Art Spiegelman shattered the conventions of comic books and Holocaust literature with the publication of “Maus,” a Pulitzer Prize-winning graphic novel
that depicts the Nazis as cats and the Jews as mice. Now, a quarter-century after the publication of “Maus,” Spiegelman allows us to glimpse the origins, making and enduring impact of his courageous masterpiece in “MetaMaus: A Look Inside a Modern Classic, Maus” (Pantheon: $35).
Spiegelman credits Hillary Chute, an English professor at the University of Chicago, with inspiring and “enabling” him to create “MetaMaus,” which draws on four years of interviews by Chute and what he calls “my rat’s nest of files, archives, artwork, notebooks, journals, books and dirty laundry.” The result is an eye-catching and highly kinetic book-and-DVD package of art and text, conversation and reminiscence, photos, drawings and audio clips, all of which add up to an intimate family memoir, a detailed account of how a great work of art and literature came into existence, and a lively version of the kind of literary deconstruction that is ordinarily conducted in the dry prose of academic journals.
“Why comics?” asks an unseen interlocutor in one cartoon panel. “Why mice?!” “Why the Holocaust?!” The author, depicting himself as a skeleton in a mouse mask, answers: “Yikes!” And then adds: “… Or to quote my forefathers: Oy!”
No intimate detail is left out. Spiegelman reveals that he discovered the Holocaust at the age of 13 when he was searching out a copy of “Lady Chatterley’s Lover” in his mother’s private collection of books and happened upon “Minister of Death: The Adolf Eichmann Story.” His parents only reluctantly revealed their own experiences as survivors of the Holocaust, and his mother later took her own life, but he succeeded in extracting the real-life story that is played out in “Maus.” The theme of his reminiscences is the restless search for a safe place in which to encounter his parents and their horrific experiences and, at the same time, a way to define himself as an artist and a writer.
“The irony is just that the safety zone in my relationship with my father took place in discussing the moments when he was least safe, and where there were just such high stakes and disaster everywhere,” Spiegelman explains. “My impulse to become a cartoonist had something to do with finding a zone that was not my parent’s zone. It was my assimilation into the American culture that was closed to my parents, and it gave me a zone of safety from them.”

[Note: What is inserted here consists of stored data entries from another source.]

(* ===== verification/ShaderSort.v ===== *)
(** * bvm/Shaders/Sort.h: merge sort, partition, binary search, table lookup

    The routines are templates over the element type and use its [<] only: here the
    comparison is a parameter, and [StrictWeak] states what the routines need of it.  The
    arrays are lists and a pointer into one is an index; an access outside has no result. *)

From stdpp Require Import base list numbers option gmap sorting.
From S2P Require Import Prelude.
Local Open Scope Z_scope.

(** ** The order of the elements *)

Class StrictWeak {T} (ltb : T → T → bool) : Prop := {
  sw_asym x y : ltb x y = true → ltb y x = false;
  sw_trans x y z : ltb y x = false → ltb z y = false → ltb z x = false;
}.

#[export] Instance Zltb_strict_weak : StrictWeak Z.ltb.
Proof. split; intros *; rewrite ?Z.ltb_lt, ?Z.ltb_ge; lia. Qed.

(** [x] may stand before [y]. *)
Definition nondesc {T} (ltb : T → T → bool) (x y : T) : Prop := ltb y x = false.

#[export] Instance nondesc_dec {T} (ltb : T → T → bool) x y : Decision (nondesc ltb x y).
Proof. unfold nondesc. apply _. Defined.

#[export] Instance nondesc_total {T} (ltb : T → T → bool) `{!StrictWeak ltb} : Total (nondesc ltb).
Proof. intros x y. unfold nondesc. destruct (ltb y x) eqn:E; [right|by left]. by apply sw_asym. Qed.

#[export] Instance nondesc_trans {T} (ltb : T → T → bool) `{!StrictWeak ltb} : Transitive (nondesc ltb).
Proof. intros x y z. apply sw_trans. Qed.

(** ** MergeSort *)

Module MergeSort.
Section Ops.
Context {T : Type} (ltb : T → T → bool).

Definition Copy (dst : list T) (pDst : Z) (src : list T) (p pe : Z) : option (list T) :=
  loop_up (Z.to_nat (pe - p)) 0 (λ i dst, v ← rd src (p + i); wr dst (pDst + i) v) dst.

(** Every iteration writes one element: [n] bounds the iterations. *)
Fixpoint MergeOnce (n : nat) (dst : list T) (pDst : Z) (src : list T) (p0 p0e p1 p1e : Z) : option (list T) :=
  match n with
  | O => None
  | S n =>
    v1 ← rd src p1; v0 ← rd src p0;
    if ltb v1 v0 then
      dst ← wr dst pDst v1;
      let pDst := pDst + 1 in let p1 := p1 + 1 in
      if p1 =? p1e then Copy dst pDst src p0 p0e else MergeOnce n dst pDst src p0 p0e p1 p1e
    else
      dst ← wr dst pDst v0;
      let pDst := pDst + 1 in let p0 := p0 + 1 in
      if p0 =? p0e then Copy dst pDst src p1 p1e else MergeOnce n dst pDst src p0 p0e p1 p1e
  end.

Fixpoint DoStep (n : nat) (dst : list T) (pDst : Z) (src : list T) (p0 nCount nW : Z) : option (list T) :=
  match n with
  | O => None
  | S n =>
    let pEnd := nCount in
    let p1 := p0 + nW in
    if pEnd <=? p1 then Copy dst pDst src p0 pEnd
    else
      let p1e := p1 + nW in
      let bFin := pEnd <=? p1e in
      let p1e := if bFin then pEnd else p1e in
      dst ← MergeOnce (Z.to_nat (p1e - p0)) dst pDst src p0 p1 p1 p1e;
      if bFin then Some dst else DoStep n dst (pDst + u32 (nW * 2)) src p1e nCount nW
  end.

(** The width doubles: [n] bounds the passes. *)
Fixpoint Do_loop (n : nat) (nW : Z) (pSrc pTmp : list T) (nCount : Z) : option (list T) :=
  if nW <? nCount then
    match n with
    | O => None
    | S n =>
      pTmp ← DoStep (S (Z.to_nat nCount)) pTmp 0 pSrc 0 nCount nW;
      Do_loop n (u32 (Z.shiftl nW 1)) pTmp pSrc nCount
    end
  else Some pSrc.

(** The array that holds the result. *)
Definition Do (pSrc pTmp : list T) (nCount : Z) : option (list T) := Do_loop 32 1 pSrc pTmp nCount.

End Ops.
End MergeSort.

(** ** PivotSplit *)

Section Pivot.
Context {T P : Type} (ltp : T → P → bool).

Definition swap (p : list T) (i j : Z) : option (list T) :=
  vi ← rd p i; vj ← rd p j; p ← wr p i vj; wr p j vi.

(** [do ... while (i < n)]: the array, [i] and [n] after the loop. *)
Fixpoint PivotSplit_down (k : nat) (p : list T) (i n : Z) (pivot : P) : option (list T * Z * Z) :=
  match k with
  | O => None
  | S k =>
    let n := n - 1 in
    v ← rd p n;
    if ltp v pivot then p ← swap p i n; Some (p, i + 1, n)
    else if i <? n then PivotSplit_down k p i n pivot else Some (p, i, n)
  end.

Fixpoint PivotSplit_loop (k : nat) (p : list T) (i n : Z) (pivot : P) : option (list T * Z) :=
  if i <? n then
    match k with
    | O => None
    | S k =>
      v ← rd p i;
      if ltp v pivot then PivotSplit_loop k p (i + 1) n pivot
      else
        '(p, i, n) ← PivotSplit_down (Z.to_nat (n - i)) p i n pivot;
        PivotSplit_loop k p i n pivot
    end
  else Some (p, n).

Definition PivotSplit (p : list T) (n : Z) (pivot : P) : option (list T * Z) :=
  PivotSplit_loop (Z.to_nat n) p 0 n pivot.

(** ** MedianSearch *)

Fixpoint MedianSearch_loop (k : nat) (p : list T) (i0 n : Z) (x : P) : option Z :=
  if n =? 0 then Some i0
  else
    match k with
    | O => None
    | S k =>
      let nHalf := n / 2 in
      v ← rd p (u32 (i0 + nHalf));
      if ltp v x then
        let nHalf := u32 (nHalf + 1) in
        MedianSearch_loop k p (u32 (i0 + nHalf)) (u32 (n - nHalf)) x
      else MedianSearch_loop k p i0 nHalf x
    end.

(** The range is halved: 32 iterations for a 32-bit count. *)
Definition MedianSearch (p : list T) (n : Z) (x : P) : option Z := MedianSearch_loop 32 p 0 n x.

End Pivot.
(* ===== verification/NodeVars.v ===== *)
(** * node/processor.cpp: the variables of the contracts, and how a call is undone

    [BlockInterpretCtx::BvmProcessor] keeps the contract variables in the table [Contracts]
    of the database, with a cache in memory; the hash of every variable is a leaf of a radix
    tree ([Mapped::Contract]).  Every change writes a recovery record into [m_Rollback], and
    [UndoVars] takes the records back up to the terminator.  A call of a contract is an
    arbitrary sequence of loads, writes and log entries that ends or throws.

    The tree is represented by the set of its keys.  The byte format of a recovery record is
    the serializer's ([ser], [der]); the frame around it is modelled byte by byte. *)

From stdpp Require Import base list numbers option gmap sets.
From S2P Require Import Prelude.
Local Open Scope Z_scope.

Notation blob := (list Z) (only parsing).

(** [Wasm::Exc], another [std::exception], and [CorruptionException], which is not one. *)
Inductive Exc := WasmFail | StdExc | Corruption.

(** ** The state *)

(** [BvmProcessor::RecoveryTag] with what each record holds. *)
Inductive Rec :=
  | RTerminator
  | RInsert (key data : blob)
  | RUpdate (key data : blob)
  | RDelete (key : blob)
  | RLog (pos : Z) (bMmr : option bool)
  | RRecharge (charge : Z).

Record Ctx := mkCtx {
  m_ContractVars : gmap blob blob;
  m_DB : gmap blob blob;              (* table Contracts *)
  m_Contract : gset blob;             (* Mapped::Contract, the hashes in the tree *)
  m_DBLogs : gmap Z (blob * blob);    (* table ContractLogs at the height of the block *)
  m_ContractLogs : Z;
  m_vLogs : list blob;
  m_Rollback : list Z;
  m_ChargePerBlock : Z;
}.

Definition set_vars c x := mkCtx x (m_DB c) (m_Contract c) (m_DBLogs c) (m_ContractLogs c) (m_vLogs c) (m_Rollback c) (m_ChargePerBlock c).
Definition set_db c x := mkCtx (m_ContractVars c) x (m_Contract c) (m_DBLogs c) (m_ContractLogs c) (m_vLogs c) (m_Rollback c) (m_ChargePerBlock c).
Definition set_tree c x := mkCtx (m_ContractVars c) (m_DB c) x (m_DBLogs c) (m_ContractLogs c) (m_vLogs c) (m_Rollback c) (m_ChargePerBlock c).
Definition set_dblogs c x := mkCtx (m_ContractVars c) (m_DB c) (m_Contract c) x (m_ContractLogs c) (m_vLogs c) (m_Rollback c) (m_ChargePerBlock c).
Definition set_logs c x := mkCtx (m_ContractVars c) (m_DB c) (m_Contract c) (m_DBLogs c) x (m_vLogs c) (m_Rollback c) (m_ChargePerBlock c).
Definition set_vlogs c x := mkCtx (m_ContractVars c) (m_DB c) (m_Contract c) (m_DBLogs c) (m_ContractLogs c) x (m_Rollback c) (m_ChargePerBlock c).
Definition set_rollback c x := mkCtx (m_ContractVars c) (m_DB c) (m_Contract c) (m_DBLogs c) (m_ContractLogs c) (m_vLogs c) x (m_ChargePerBlock c).
Definition set_charge c x := mkCtx (m_ContractVars c) (m_DB c) (m_Contract c) (m_DBLogs c) (m_ContractLogs c) (m_vLogs c) (m_Rollback c) x.

(** Code that changes the state and may throw; what it changed before stays. *)
Definition M (A : Type) : Type := Ctx → Ctx * (Exc + A).

Definition ret {A} (a : A) : M A := λ c, (c, inr a).
Definition throw {A} (e : Exc) : M A := λ c, (c, inl e).
Definition bind {A B} (m : M A) (k : A → M B) : M B :=
  λ c, match m c with (c, inl e) => (c, inl e) | (c, inr a) => k a c end.
Definition modify (f : Ctx → Ctx) : M () := λ c, (f c, inr ()).

Notation "x <- m ;; k" := (bind m (λ x, k)) (at level 100, m at next level, right associativity).
Notation "m ;;; k" := (bind m (λ _, k)) (at level 100, right associativity).

(** [Mapped::Contract::IsStored]. *)
Definition ContractID_nBytes : nat := 32.
Definition KeyTag_InternalStealth : Z := 8.

Definition IsStored (key : blob) : bool :=
  if decide (ContractID_nBytes < length key)%nat then
    negb (default 0 (key !! ContractID_nBytes) =? KeyTag_InternalStealth)
  else true.

Section Processor.

Context (get_HashContractVar : blob → blob → blob) (get_HashContractLog : blob → blob → Z → blob).
Context (ser : Rec → list Z) (der : list Z → option Rec).
Context (m_Temporary m_SkipDefinition : bool).

(** ** [m_Rollback]: [Ser], [Der] *)

(** A record and its size, as a 4-byte marker behind it. *)
Definition push (r : Rec) : M () :=
  modify (λ c, set_rollback c (m_Rollback c ++ ser r ++ be 4 (u32 #(ser r)))).

(** [SetBwd]: the last [nPortion] bytes. *)
Definition SetBwd (nPortion : Z) : M (list Z) := λ c,
  let buf := m_Rollback c in
  if #buf <? nPortion then (c, inl Corruption)
  else
    let nVal := Z.to_nat (#buf - nPortion) in
    (set_rollback c (take nVal buf), inr (drop nVal buf)).

Definition pop : M Rec :=
  mk <- SetBwd 4;;
  payload <- SetBwd ⟦mk⟧;;
  match der payload with Some r => ret r | None => throw StdExc end.

(** ** The variables *)

Definition get_ContractVar (key : blob) : M blob := λ c,
  match m_ContractVars c !! key with
  | Some d => (c, inr d)
  | None =>
    let d := default [] (m_DB c !! key) in
    (set_vars c (<[key := d]> (m_ContractVars c)), inr d)
  end.

(** [BvmProcessor::LoadVar]. *)
Definition LoadVar (key : blob) : M blob := get_ContractVar key.

(** [Mapped::Contract::Toggle]. *)
Definition Toggle (key data : blob) (bAdd : bool) : M () := λ c,
  if negb (IsStored key) then (c, inr ())
  else
    let hv := get_HashContractVar key data in
    let bCreate := bool_decide (hv ∉ m_Contract c) in
    let c := set_tree c (if bAdd then {[hv]} ∪ m_Contract c else m_Contract c ∖ {[hv]}) in
    if Bool.eqb bAdd bCreate then (c, inr ())
    else (c, inl (if bAdd then WasmFail else Corruption)).

Definition ContractDataToggleTree (key data : blob) (bAdd : bool) : M () :=
  if m_SkipDefinition then ret () else Toggle key data bAdd.

(** The queries of node/db.cpp; [TestChanged1Row] takes anything but one row for corruption. *)
Definition DB_ContractDataInsert (key data : blob) : M () := λ c,
  match m_DB c !! key with
  | Some _ => (c, inl Corruption)
  | None => (set_db c (<[key := data]> (m_DB c)), inr ())
  end.

Definition DB_ContractDataUpdate (key data : blob) : M () := λ c,
  match m_DB c !! key with
  | Some _ => (set_db c (<[key := data]> (m_DB c)), inr ())
  | None => (c, inl Corruption)
  end.

Definition DB_ContractDataDel (key : blob) : M () := λ c,
  match m_DB c !! key with
  | Some _ => (set_db c (delete key (m_DB c)), inr ())
  | None => (c, inl Corruption)
  end.

Definition unless (b : bool) (m : M ()) : M () := if b then ret () else m.

Definition ContractDataInsert (key data : blob) : M () :=
  ContractDataToggleTree key data true;;;
  unless m_Temporary (DB_ContractDataInsert key data).

Definition ContractDataUpdate (key val valOld : blob) : M () :=
  ContractDataToggleTree key val true;;;
  ContractDataToggleTree key valOld false;;;
  unless m_Temporary (DB_ContractDataUpdate key val).

Definition ContractDataDel (key valOld : blob) : M () :=
  ContractDataToggleTree key valOld false;;;
  unless m_Temporary (DB_ContractDataDel key).

Definition set_Data (key data : blob) : M () := modify (λ c, set_vars c (<[key := data]> (m_ContractVars c))).

(** [BvmProcessor::SaveVar]: the size of the value before. *)
Definition SaveVar (key data : blob) : M Z :=
  old <- get_ContractVar key;;
  let nOldSize := u32 #old in
  (if decide (old = data) then ret ()
   else
     (if bool_decide (data ≠ []) then
        if negb (nOldSize =? 0) then ContractDataUpdate key data old;;; push (RUpdate key old)
        else ContractDataInsert key data;;; push (RDelete key)
      else ContractDataDel key old;;; push (RInsert key old));;;
     set_Data key data);;;
  ret nOldSize.

(** [BvmProcessor::OnLog]: the position of the entry. *)
Definition DB_ContractLogInsert (pos : Z) (key v : blob) : M () := λ c,
  match m_DBLogs c !! pos with
  | Some _ => (c, inl Corruption)
  | None => (set_dblogs c (<[pos := (key, v)]> (m_DBLogs c)), inr ())
  end.

Definition OnLog (key v : blob) : M Z := λ c0,
  let pos := m_ContractLogs c0 in
  (unless m_Temporary (DB_ContractLogInsert pos key v);;;
   (if m_SkipDefinition then push (RLog pos None)
    else
      let bMmr := IsStored key in
      push (RLog pos (Some bMmr));;;
      if bMmr then modify (λ c, set_vlogs c (m_vLogs c ++ [get_HashContractLog key v pos])) else ret ());;;
   modify (λ c, set_logs c (u32 (pos + 1)));;;
   ret pos) c0.

(** ** Undo *)

Definition DB_ContractLogDel (pos : Z) : M () := λ c,
  match m_DBLogs c !! pos with
  | Some _ => (set_dblogs c (delete pos (m_DBLogs c)), inr ())
  | None => (c, inl Corruption)
  end.

(** One record of [UndoVars]; [true] for the terminator. *)
Definition UndoRec (r : Rec) : M bool :=
  match r with
  | RTerminator => ret true
  | RLog pos bMmr =>
    modify (λ c, set_logs c pos);;;
    unless m_Temporary (DB_ContractLogDel pos);;;
    (match bMmr with
     | Some true => modify (λ c, set_vlogs c (take (length (m_vLogs c) - 1) (m_vLogs c)))
     | _ => ret ()
     end);;;
    ret false
  | RRecharge n => modify (λ c, set_charge c n);;; ret false
  | RDelete key => e <- get_ContractVar key;; ContractDataDel key e;;; set_Data key [];;; ret false
  | RInsert key data => e <- get_ContractVar key;; ContractDataInsert key data;;; set_Data key data;;; ret false
  | RUpdate key data => e <- get_ContractVar key;; ContractDataUpdate key data e;;; set_Data key data;;; ret false
  end.

(** A record takes at least its marker: the size of the buffer bounds the iterations. *)
Fixpoint UndoVars_loop (n : nat) : M () :=
  match n with
  | O => throw StdExc
  | S n => r <- pop;; b <- UndoRec r;; if b : bool then ret () else UndoVars_loop n
  end.

Definition UndoVars : M () := λ c, UndoVars_loop (length (m_Rollback c)) c.

(** ** A call *)

(** What a contract does with its variables.  It ends with the charge that is left, or throws. *)
Inductive Prog :=
  | PDone (charge : Z)
  | PThrow (bWasm : bool)
  | PLoad (key : blob) (k : blob → Prog)
  | PSave (key data : blob) (k : Z → Prog)
  | PLog (key v : blob) (k : Z → Prog).

Fixpoint run (p : Prog) : M Z :=
  match p with
  | PDone charge => ret charge
  | PThrow bWasm => throw (if bWasm then WasmFail else StdExc)
  | PLoad key k => d <- LoadVar key;; run (k d)
  | PSave key data k => n <- SaveVar key data;; run (k n)
  | PLog key v k => n <- OnLog key v;; run (k n)
  end.

(** [BvmProcessor::BvmProcessor] with [m_Fwd]. *)
Definition Construct : M () := push RTerminator.

(** [BvmProcessor::Invoke]: [CorruptionException] is not caught. *)
Definition Invoke (p : Prog) : M bool := λ c,
  match run p c with
  | (c, inr charge) =>
    ((if m_Temporary then push (RRecharge (m_ChargePerBlock c)) else ret ());;;
     modify (λ c, set_charge c charge);;;
     ret true) c
  | (c, inl Corruption) => (c, inl Corruption)
  | (c, inl _) => (UndoVars;;; ret false) c
  end.

End Processor.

Spiegelman is brave and candid about the risks he took in using the tools of the cartoonist to depict the events of the Holocaust and about his own motives in doing so. “I didn’t think in terms of making a text about the Holocaust,” he explains. “The book was a text about my … my struggle, ‘mein kampf.’ And, within that context, I was just trying to tell the story without falling into the two pits on either side of the project: either coming off as a cynical wisenheimer about something that had genuine enormity, or being sentimental, a form of trivialization on the other side of that road.”
The impact of “MetaMaus” owes much to the artifacts that are displayed on its pages — bar mitzvah photos, early sketches from “Maus,” and the source material he consulted in his research, among much else. For example, he reproduces the rejection letters he received from America’s most important agents and publishers, most of whom managed to miss the point of the book in ways that should embarrass them. “It was very clever and funny,” wrote one famous figure, then at Knopf, “but right now we are publishing several comic strip-cartoon books, and I think it is too soon to take on another one.”
Spiegelman, by contrast, is an acute observer of the culture in which he lives and works, which helps to explain how he was able to navigate so deftly through the minefield of a comic book about the Holocaust. His editor at Pantheon, for example, feared a backlash from the Jewish community and recommended that he “just move to the country for a while and lie low,” but it turned out that America — if not Israel — was ready for a Holocaust comic book.
“If anything, I guess my fellow American Diasporists could accept the self-deprecating image of Jews as cute, fuzzy rodents,” he observes. “But I think that one of the reasons Israelis were never quite comfortable with the book is that the image of mice contains the stereotype of Jews as pathetic and defenseless creatures.”
The author acknowledges that the critical and financial success of “Maus” changed his own life, but he also discloses the moral burden that came with the honors and the royalty checks: “I’d incurred an obligation to the dead.” In “MetaMaus,” he has discharged that obligation and, at the same time, he has enriched our experience of his important work in a rare and significant way.